The poor water solubility of nevirapine (NVP) significantly restricts its bioavailability. To address this challenge, this work proposes an efficient method for screening NVP multicomponent crystals using the full interaction map (FIM) and the Conductor-like screening model for real solvents (COSMO-RS) model. Two NVP salts and two NVP cocrystals with enhanced solubility were prepared using liquid-assisted grinding method and solvent evaporation method, namely nevirapine-5-sulfosalicylate (NVP-5SA), nevirapine-2,6-dihydroxybenzoate (NVP-2,6DBA), nevirapine-2,3-dihydroxybenzoic acid cocrystal (NVP-2,3DBA) and nevirapine-2,5-dihydroxyterephthalic acid cocrystal (NVP-2,5DTA).

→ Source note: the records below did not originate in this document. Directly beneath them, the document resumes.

(* ===== verification/OrderedMap.v ===== *)
(** Byte strings in the order of [bytes.Compare], the big-endian integers of
    [encoding/binary], and the ordered maps the storage layer stands on.

    The key index lives in a B-tree (google/btree) and the data in the buckets
    of a bolt database.  Both are libraries; what the code relies on is the
    interface [OMap] with its laws [OMapLaws]: a finite map from byte strings
    that is visited in the order of its keys.  [gmap_omap] is an instance. *)

From S2P Require Import Prelude.

(** ** [bytes.Compare] *)

Fixpoint bytes_compare (a b : list Z) : comparison :=
  match a, b with
  | [], [] => Eq
  | [], _ :: _ => Lt
  | _ :: _, [] => Gt
  | x :: a', y :: b' => match x ?= y with Eq => bytes_compare a' b' | c => c end
  end.

(** [bytes.Compare(a, b) < 0] *)
Definition bytes_ltb (a b : list Z) : bool :=
  match bytes_compare a b with Lt => true | _ => false end.

Definition bytes_lt (a b : list Z) : Prop := bytes_compare a b = Lt.
#[global] Instance bytes_lt_dec a b : Decision (bytes_lt a b) := decide (bytes_compare a b = Lt).

Lemma bytes_ltb_lt a b : bytes_ltb a b = true <-> bytes_lt a b.
Proof. unfold bytes_ltb, bytes_lt. destruct (bytes_compare a b); naive_solver. Qed.

Lemma bytes_ltb_reflect a b : reflect (bytes_lt a b) (bytes_ltb a b).
Proof. apply iff_reflect. by rewrite bytes_ltb_lt. Qed.

Lemma bytes_compare_eq a b : bytes_compare a b = Eq <-> a = b.
Proof.
  revert b. induction a as [|x a IH]; intros [|y b]; simpl; try naive_solver.
  destruct (Z.compare_spec x y); [subst; rewrite IH; naive_solver| |];
    split; intros ?; simplify_eq; lia.
Qed.

Lemma bytes_compare_refl a : bytes_compare a a = Eq.
Proof. by apply bytes_compare_eq. Qed.

Lemma bytes_compare_antisym a b : bytes_compare b a = CompOpp (bytes_compare a b).
Proof.
  revert b. induction a as [|x a IH]; intros [|y b]; simpl; try done.
  rewrite (Z.compare_antisym x y). destruct (x ?= y); simpl; auto.
Qed.

#[global] Instance bytes_lt_irrefl : Irreflexive bytes_lt.
Proof. intros a. unfold complement, bytes_lt. by rewrite bytes_compare_refl. Qed.

#[global] Instance bytes_lt_trans : Transitive bytes_lt.
Proof.
  unfold bytes_lt. intros a. induction a as [|x a IH]; intros [|y b] [|z c]; simpl; try done.
  destruct (Z.compare_spec x y), (Z.compare_spec y z), (Z.compare_spec x z);
    subst; try done; try lia. apply IH.
Qed.

Lemma bytes_lt_total a b : bytes_lt a b \/ a = b \/ bytes_lt b a.
Proof.
  unfold bytes_lt. rewrite (bytes_compare_antisym a b), <- (bytes_compare_eq a b).
  destruct (bytes_compare a b); auto.
Qed.

Lemma bytes_lt_asym a b : bytes_lt a b -> ~ bytes_lt b a.
Proof. intros H1 H2. by apply (bytes_lt_irrefl a), (bytes_lt_trans _ b). Qed.

Lemma bytes_compare_app a b c : bytes_compare (a ++ b) (a ++ c) = bytes_compare b c.
Proof. induction a as [|x a IH]; simpl; [done|]. by rewrite Z.compare_refl. Qed.

(** The comparison is decided by the first part when the parts have equal lengths. *)
Lemma bytes_compare_app_2 a b c d : length a = length b ->
  bytes_compare (a ++ c) (b ++ d)
  = match bytes_compare a b with Eq => bytes_compare c d | r => r end.
Proof.
  revert b. induction a as [|x a IH]; intros [|y b] Hl; try done; simpl.
  destruct (x ?= y); try done. apply IH. naive_solver.
Qed.

(** ** [binary.BigEndian] *)

(** The low [n] bytes of [v], the highest first. *)
Fixpoint be_bytes (n : nat) (v : Z) : list Z :=
  match n with
  | O => []
  | S k => (Z.shiftr v (8 * Z.of_nat k) mod 256) :: be_bytes k v
  end.

(** [PutUint64] *)
Definition PutUint64 (v : Z) : list Z := be_bytes 8 v.

Definition be_value (l : list Z) : Z := foldl (fun acc b => acc * 256 + b) 0 l.

(** [Uint64] reads the first eight bytes. *)
Definition Uint64 (b : list Z) : outcome Z :=
  if zlen b <? 8 then Panic "index out of range" else Ok (be_value (take 8 b)).

Lemma be_bytes_length n v : length (be_bytes n v) = n.
Proof. induction n; simpl; auto. Qed.

Lemma PutUint64_length v : length (PutUint64 v) = 8%nat.
Proof. apply be_bytes_length. Qed.

Lemma be_bytes_mod n v m : (n <= m)%nat -> be_bytes n (v mod 256 ^ Z.of_nat m) = be_bytes n v.
Proof.
  induction n as [|n IH]; intros Hm; simpl; [done|]. rewrite IH by lia. f_equal.
  rewrite !Z.shiftr_div_pow2 by lia. rewrite Z.pow_mul_r by lia.
  change (2 ^ 8) with 256.
  replace (Z.of_nat m) with (Z.of_nat n + (1 + (Z.of_nat m - Z.of_nat n - 1))) by lia.
  rewrite Z.pow_add_r, Z.pow_add_r by lia. change (256 ^ 1) with 256.
  assert (0 < 256 ^ Z.of_nat n) by (apply Z.pow_pos_nonneg; lia).
  assert (0 < 256 ^ (Z.of_nat m - Z.of_nat n - 1)) by (apply Z.pow_pos_nonneg; lia).
  rewrite Z.rem_mul_r by lia.
  rewrite Z.add_comm, Z.mul_comm, Z.div_add_l by lia.
  rewrite (Z.div_small (v mod _)) by (apply Z.mod_pos_bound; lia).
  rewrite Z.add_0_r, Z.rem_mul_r by lia.
  rewrite (Z.mul_comm 256), Z.mod_add by lia. by rewrite Z.mod_mod.
Qed.

(** The high byte and the rest of a value below [256 ^ (n + 1)]. *)
Lemma be_bytes_S n v : 0 <= v < 256 ^ Z.of_nat (S n) ->
  be_bytes (S n) v = v / 256 ^ Z.of_nat n :: be_bytes n (v mod 256 ^ Z.of_nat n).
Proof.
  intros Hv. rewrite be_bytes_mod by lia. simpl. f_equal.
  rewrite Z.shiftr_div_pow2, Z.pow_mul_r by lia. change (2 ^ 8) with 256.
  assert (0 < 256 ^ Z.of_nat n) by (apply Z.pow_pos_nonneg; lia).
  apply Z.mod_small. split; [apply Z.div_pos; lia|].
  apply Z.div_lt_upper_bound; [lia|].
  rewrite Nat2Z.inj_succ, Z.pow_succ_r in Hv by lia. lia.
Qed.

(** Big-endian encoding keeps the order. *)
Lemma be_bytes_compare n x y : 0 <= x < 256 ^ Z.of_nat n -> 0 <= y < 256 ^ Z.of_nat n ->
  bytes_compare (be_bytes n x) (be_bytes n y) = (x ?= y).
Proof.
  revert x y. induction n as [|n IH]; intros x y Hx Hy.
  { rewrite Z.pow_0_r in *. by replace y with x by lia; rewrite Z.compare_refl. }
  rewrite !be_bytes_S by done. simpl.
  assert (0 < 256 ^ Z.of_nat n) as Hp by (apply Z.pow_pos_nonneg; lia).
  pose proof (Z.mod_pos_bound x _ Hp). pose proof (Z.mod_pos_bound y _ Hp).
  pose proof (Z.div_mod x (256 ^ Z.of_nat n)). pose proof (Z.div_mod y (256 ^ Z.of_nat n)).
  rewrite IH by done. symmetry.
  destruct (Z.compare_spec (x / 256 ^ Z.of_nat n) (y / 256 ^ Z.of_nat n)) as [E|E|E].
  - destruct (Z.compare_spec (x mod 256 ^ Z.of_nat n) (y mod 256 ^ Z.of_nat n));
      [apply Z.compare_eq_iff|apply Z.compare_lt_iff|apply Z.compare_gt_iff]; nia.
  - apply Z.compare_lt_iff. nia.
  - apply Z.compare_gt_iff. nia.
Qed.

Lemma be_value_app l x : be_value (l ++ [x]) = be_value l * 256 + x.
Proof. unfold be_value. by rewrite foldl_app. Qed.

Lemma be_value_cons x l : be_value (x :: l) = x * 256 ^ zlen l + be_value l.
Proof.
  induction l as [|y l IH] using rev_ind; [unfold be_value; simpl; lia|].
  rewrite app_comm_cons, !be_value_app, IH, length_app. simpl length.
  replace (Z.of_nat (length l + 1)) with (zlen l + 1) by lia.
  rewrite Z.pow_add_r by lia. lia.
Qed.

Lemma be_value_bytes n v : 0 <= v < 256 ^ Z.of_nat n -> be_value (be_bytes n v) = v.
Proof.
  revert v. induction n as [|n IH]; intros v Hv.
  { rewrite Z.pow_0_r in Hv. cbn. lia. }
  assert (0 < 256 ^ Z.of_nat n) as Hp by (apply Z.pow_pos_nonneg; lia).
  rewrite be_bytes_S by done. rewrite be_value_cons, be_bytes_length, IH.
  - rewrite (Z.div_mod v (256 ^ Z.of_nat n)) at 3; lia.
  - by apply Z.mod_pos_bound.
Qed.

Lemma Uint64_PutUint64 v rest : is_u64 v -> Uint64 (PutUint64 v ++ rest) = Ok v.
Proof.
  intros Hv. unfold Uint64. rewrite length_app, PutUint64_length.
  zif; [lia|]. rewrite take_app_length' by (by rewrite PutUint64_length).
  unfold PutUint64. by rewrite be_value_bytes.
Qed.

(** ** Ordered maps *)

(** [om_items] lists the map in the order of its keys. *)
Class OMap (M : Type -> Type) : Type := {
  om_empty : forall {A}, M A;
  om_get : forall {A}, list Z -> M A -> option A;
  om_put : forall {A}, list Z -> A -> M A -> M A;
  om_del : forall {A}, list Z -> M A -> M A;
  om_items : forall {A}, M A -> list (list Z * A);
}.

Class OMapLaws (M : Type -> Type) `{OMap M} : Prop := {
  om_get_empty A k : om_get k (om_empty : M A) = None;
  om_get_put A k (v : A) m : om_get k (om_put k v m) = Some v;
  om_get_put_ne A k k' (v : A) m : k <> k' -> om_get k' (om_put k v m) = om_get k' m;
  om_get_del A k (m : M A) : om_get k (om_del k m) = None;
  om_get_del_ne A k k' (m : M A) : k <> k' -> om_get k' (om_del k m) = om_get k' m;
  om_items_get A k (v : A) m : (k, v) ∈ om_items m <-> om_get k m = Some v;
  om_items_sorted A (m : M A) : StronglySorted bytes_lt (om_items m).*1;
}.

(** The items a cursor visits from [k] on ([Cursor.Seek] and [Next] of bolt,
    [AscendGreaterOrEqual] of the B-tree). *)
Definition om_seek `{OMap M} {A} (k : list Z) (m : M A) : list (list Z * A) :=
  filter (fun p => ~ bytes_lt p.1 k) (om_items m).

(** Two sorted association lists with the same items are equal. *)
Lemma sorted_items_eq {A} (l1 l2 : list (list Z * A)) :
  StronglySorted bytes_lt l1.*1 -> StronglySorted bytes_lt l2.*1 ->
  (forall p, p ∈ l1 <-> p ∈ l2) -> l1 = l2.
Proof.
  revert l2. induction l1 as [|[k1 v1] l1 IH]; intros [|[k2 v2] l2] H1 H2 Heq; [done| | |].
  - by destruct (not_elem_of_nil (k2, v2)); apply Heq; left.
  - by destruct (not_elem_of_nil (k1, v1)); apply Heq; left.
  - simpl in *. apply StronglySorted_inv in H1 as [H1 F1]. apply StronglySorted_inv in H2 as [H2 F2].
    rewrite Forall_forall in F1. rewrite Forall_forall in F2.
    assert (Hin : forall k v (l : list (list Z * A)), (k, v) ∈ l -> k ∈ l.*1)
      by (intros k v l Hl; by apply (list_elem_of_fmap_2 fst) in Hl).
    assert ((k1, v1) = (k2, v2)) as [= <- <-].
    { assert ((k1, v1) ∈ (k2, v2) :: l2) as E1 by (apply Heq; left).
      assert ((k2, v2) ∈ (k1, v1) :: l1) as E2 by (apply Heq; left).
      apply elem_of_cons in E1 as [E1|E1]; [done|]. apply elem_of_cons in E2 as [E2|E2]; [done|].
      destruct (bytes_lt_asym k1 k2); eauto. }
    f_equal. apply IH; [done..|]. intros [k v]. specialize (Heq (k, v)).
    rewrite !elem_of_cons in Heq. split; intros Hp.
    + destruct Heq as [[E|?] _]; [by right| |done].
      injection E as -> ->. by destruct (bytes_lt_irrefl k1); eauto.
    + destruct Heq as [_ [E|?]]; [by right| |done].
      injection E as -> ->. by destruct (bytes_lt_irrefl k1); eauto.
Qed.

Lemma sorted_NoDup (l : list (list Z)) : StronglySorted bytes_lt l -> NoDup l.
Proof.
  induction 1 as [|k l Hs IH HF]; [constructor|].
  constructor; [|done]. intros Hk. rewrite Forall_forall in HF.
  by apply (bytes_lt_irrefl k), HF.
Qed.

Section omap_lemmas.
  Context `{OMapLaws M}.

Lemma om_items_NoDup A (m : M A) : NoDup (om_items m).*1.
Proof. apply sorted_NoDup, om_items_sorted. Qed.

Lemma om_items_ext A (m1 m2 : M A) :
  (forall k, om_get k m1 = om_get k m2) -> om_items m1 = om_items m2.
Proof.
  intros Hg. apply sorted_items_eq; [apply om_items_sorted..|].
  intros [k v]. by rewrite !om_items_get, Hg.
Qed.

Lemma om_items_empty A : om_items (om_empty : M A) = [].
Proof.
  destruct (om_items om_empty) as [|[k v] l] eqn:E; [done|].
  assert ((k, v) ∈ om_items (om_empty : M A)) as Hin by (rewrite E; left).
  apply om_items_get in Hin. by rewrite om_get_empty in Hin.
Qed.

Lemma om_seek_get A k0 k (v : A) m :
  (k, v) ∈ om_seek k0 m <-> ~ bytes_lt k k0 /\ om_get k m = Some v.
Proof. unfold om_seek. by rewrite list_elem_of_filter, om_items_get. Qed.

Lemma om_get_put_case A k k' (v : A) m :
  om_get k' (om_put k v m) = if decide (k = k') then Some v else om_get k' m.
Proof. destruct (decide (k = k')) as [<-|Hne]; [apply om_get_put|by apply om_get_put_ne]. Qed.

Lemma om_get_del_case A k k' (m : M A) :
  om_get k' (om_del k m) = if decide (k = k') then None else om_get k' m.
Proof. destruct (decide (k = k')) as [<-|Hne]; [apply om_get_del|by apply om_get_del_ne]. Qed.
End omap_lemmas.

(** Part of a sorted list is sorted. *)
Lemma sorted_filter {A} (P : list Z * A -> Prop) `{forall p, Decision (P p)} l :
  StronglySorted bytes_lt l.*1 -> StronglySorted bytes_lt (filter P l).*1.
Proof.
  induction l as [|p l IH]; intros Hs; [done|]. simpl in Hs.
  apply StronglySorted_inv in Hs as [Hs HF]. rewrite filter_cons.
  destruct (decide (P p)); [|by apply IH]. simpl. constructor; [by apply IH|].
  rewrite Forall_forall in *. intros k (q & -> & Hq)%list_elem_of_fmap.
  apply list_elem_of_filter in Hq as [_ Hq]. apply HF. by apply list_elem_of_fmap_2.
Qed.

Lemma filter_fst {K V : Type} (P : K -> Prop) `{forall a, Decision (P a)} (l : list (K * V)) :
  filter P l.*1 = (filter (fun p => P p.1) l).*1.
Proof.
  induction l as [|[a b] l IH]; [done|]. rewrite fmap_cons, !filter_cons. cbn [fst].
  destruct (decide (P a)); rewrite ?fmap_cons; by rewrite IH.
Qed.

(** ** An instance *)

Definition key_le {A} (p q : list Z * A) : Prop := ~ bytes_lt q.1 p.1.
#[global] Instance key_le_dec {A} (p q : list Z * A) : Decision (key_le p q) := _.

#[global] Instance key_le_total {A} : Total (@key_le A).
Proof.
  intros p q. unfold key_le. destruct (decide (bytes_lt q.1 p.1)) as [Hlt|]; [right|by left].
  by apply bytes_lt_asym.
Qed.

#[global] Instance key_le_trans {A} : Transitive (@key_le A).
Proof.
  unfold key_le. intros p q r Hpq Hqr Hrp.
  destruct (bytes_lt_total q.1 p.1) as [?|[E|?]]; [done| |].
  - rewrite <- E in Hrp. done.
  - apply Hqr. by transitivity p.1.
Qed.

#[global] Instance gmap_omap : OMap (gmap (list Z)) := {
  om_empty _ := ∅;
  om_get _ k m := m !! k;
  om_put _ k v m := <[k := v]> m;
  om_del _ k m := delete k m;
  om_items _ m := merge_sort key_le (map_to_list m);
}.

Lemma key_sorted_strict {A} (l : list (list Z * A)) :
  StronglySorted key_le l -> NoDup l.*1 -> StronglySorted bytes_lt l.*1.
Proof.
  induction l as [|p l IH]; intros Hs Hn; simpl; [constructor|].
  apply StronglySorted_inv in Hs as [Hs HF]. apply NoDup_cons in Hn as [Hp Hn].
  constructor; [by apply IH|]. apply Forall_forall.
  intros k (q & -> & Hq)%list_elem_of_fmap. rewrite Forall_forall in HF. specialize (HF q Hq).
  destruct (bytes_lt_total p.1 q.1) as [?|[E|?]]; [done| |done].
  destruct Hp. rewrite E. by apply list_elem_of_fmap_2.
Qed.

#[global] Instance gmap_omap_laws : OMapLaws (gmap (list Z)).
Proof.
  split; intros; simpl.
  - apply lookup_empty.
  - by rewrite lookup_insert_eq.
  - by apply lookup_insert_ne.
  - by rewrite lookup_delete_eq.
  - by apply lookup_delete_ne.
  - by rewrite merge_sort_Permutation, elem_of_map_to_list.
  - apply key_sorted_strict; [apply (StronglySorted_merge_sort key_le)|].
    rewrite (merge_sort_Permutation key_le (map_to_list m)). apply NoDup_fst_map_to_list.
Qed.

Systematic characterization, structural analysis, solubility measurement, dissolution evaluation and theoretical calculations were conducted on these multicomponent crystals. Notably, the solubility of NVP-5SA and NVP-2,6DBA increased to 5.32 and 3.90-fold respectively compared with NVP in phosphate buffer (pH = 6.8). The structures of four multicomponent crystals were characterized using single crystal X-ray diffraction. Quantum chemical calculations, including Hirshfeld surface analysis, atoms in molecules theory, independent gradient model based on Hirshfeld partitioning, and molecular electrostatic potentials surface, were employed to study molecular interactions at the microscopic level. The lattice energy (E_L) and hydration-free energy (E_HF) of NVP and its four multicomponent crystals were calculated, and the relationships between these parameters and the changes of melting point and dissolution behavior were analyzed. So, the variations and origins of these physicochemical properties were rationalized and explained on the atomic scale. Meanwhile, the efficiency of the novel combined coformers screening method was verified.